Methods Focusing on strategic metals (e.g., lithium, rare earth elements, zirconium, hafnium, niobium, and tantalum), hazardous metals (e.g., arsenic, mercury, and sodium), radioactive metals (e.g., uranium and thorium), and other heavy metals (e.g., iron and manganese), this study explored the enrichment mechanisms and metallogenic potential of these metallic elements in coals across representative coal-accumulating basins in Xinjiang.

Advances The metallic element enrichment in coals across different coal-accumulating basins in the coal-hosting areas in Xinjiang is subjected to the synergistic control of multiple factors.

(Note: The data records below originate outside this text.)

Lemma decode_computes (self : Transformer) (noise : Noise)
    (memory : Tensor3 R) (tgt : Tensor2 Z) (src_mask : option (Tensor3 Z))
    (h : Heap) :
  (forall n k, slots self n <> LTmp k) ->
  computes (decode self noise memory tgt src_mask) h
           (decode_value self (current_modules self h) (mode_of self noise)
                         memory tgt src_mask).
Proof.
  intros Hs.
  set (K := fun x : Tensor3 R =>
    mods <-- get_modules self ;;
    attention <-- lift (Decoder_forward (decoder mods)
                          (sub 3 (mode_of self noise))
                          (Dropout_forward3 (dropout self)
                             (sub 2 (mode_of self noise)) x)
                          memory src_mask) ;;
    lift (Linear_forward (fc mods) attention)).
  assert (E : decode self noise memory tgt src_mask h
              = mbind (embed <-- scaled_embedding self tgt ;;
                       iadd embed (slice_rows (pos_enc self) (cols tgt)) ;;;
                       deref embed) K h).
  { unfold decode, K, mbind. cbv zeta.
    destruct (scaled_embedding self tgt h) as [[l h1] | e]; [| reflexivity].
    destruct (iadd l _ h1) as [[u h2] | e]; reflexivity. }
  assert (C : computes (mbind (embed <-- scaled_embedding self tgt ;;
                       iadd embed (slice_rows (pos_enc self) (cols tgt)) ;;;
                       deref embed) K) h
                (decode_value self (current_modules self h)
                   (mode_of self noise) memory tgt src_mask)).
  { unfold decode_value. apply computes_bind; [apply embed_computes |].
    intros x h' Hh'. unfold computes, K, get_modules, mbind, lift.
    rewrite (current_modules_same self Hs Hh').
    destruct (Decoder_forward _ _ _ _ _) as [attention | e]; cbn [bind];
      [| reflexivity].
    destruct (Linear_forward _ _) as [y | e]; [| reflexivity].
    exists h'. split; [reflexivity | apply same_parameters_refl]. }
  unfold computes in *. rewrite E. exact C.
Qed.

In the Lower Permian coals, the anomalous enrichment of rare metals is intimately associated with the volcanic activity and magmatic-hydrothermal processes induced by the closure of the Paleo-Tethys Ocean. Within the Jurassic coals in the Junggar Basin, lithium predominantly occurs in aluminosilicate minerals (e.g., kaolinites and illites), while the presence of sodium is attributed to the long-term influence of deep high-salinity groundwater. Within the Jurassic coals in the Yili Basin, uranium enrichment is governed by the variation in the late-stage redox environment, while the synergistic enrichment of arsenic, mercury, and thallium might be associated with sulfide minerals. In the Santanghu Basin, the anomalous lithium enrichment is related to hydrothermal fluid activity. The enrichment degrees and mechanisms of the same metallic element vary significantly across different coalfields/basins. The lithium enrichment in the Santanghu Basin (up to 923 μg/g) differs significantly from that in the Junggar (0.2‒19 μg/g), Yili (2.56‒27.2 μg/g), and Hami (29.6 μg/g) basins, with the latter three showing similar lithium contents in coals. Furthermore, the arsenic and uranium enrichment in the Yili Basin (up to 234 μg/g and 7 270 μg/g, respectively) is significantly higher than that in the Junggar Basin (below 5 μg/g and 82 μg/g, respectively).

Prospects Overall, the enrichment of metallic elements, especially strategic metals, in coals across Xinjiang has metallogenic potential. However, the commercial exploitation of these metallic elements still faces multiple challenges, including unclear spatiotemporal distributions and insufficient exploration of polymetallic assemblages in the Permian-Jurassic coals. To address these issues, it is necessary to employ a multidisciplinary approach that integrates geophysics and geochemistry to determine the enrichment degrees and mechanisms of metallic elements within coal seams deposited in important coal-accumulating basins across Xinjiang. These efforts will promote the collaborative exploitation of strategic metallic elements in coals and contribute to the formation of the Xinjiang model for the comprehensive utilization of coal resources.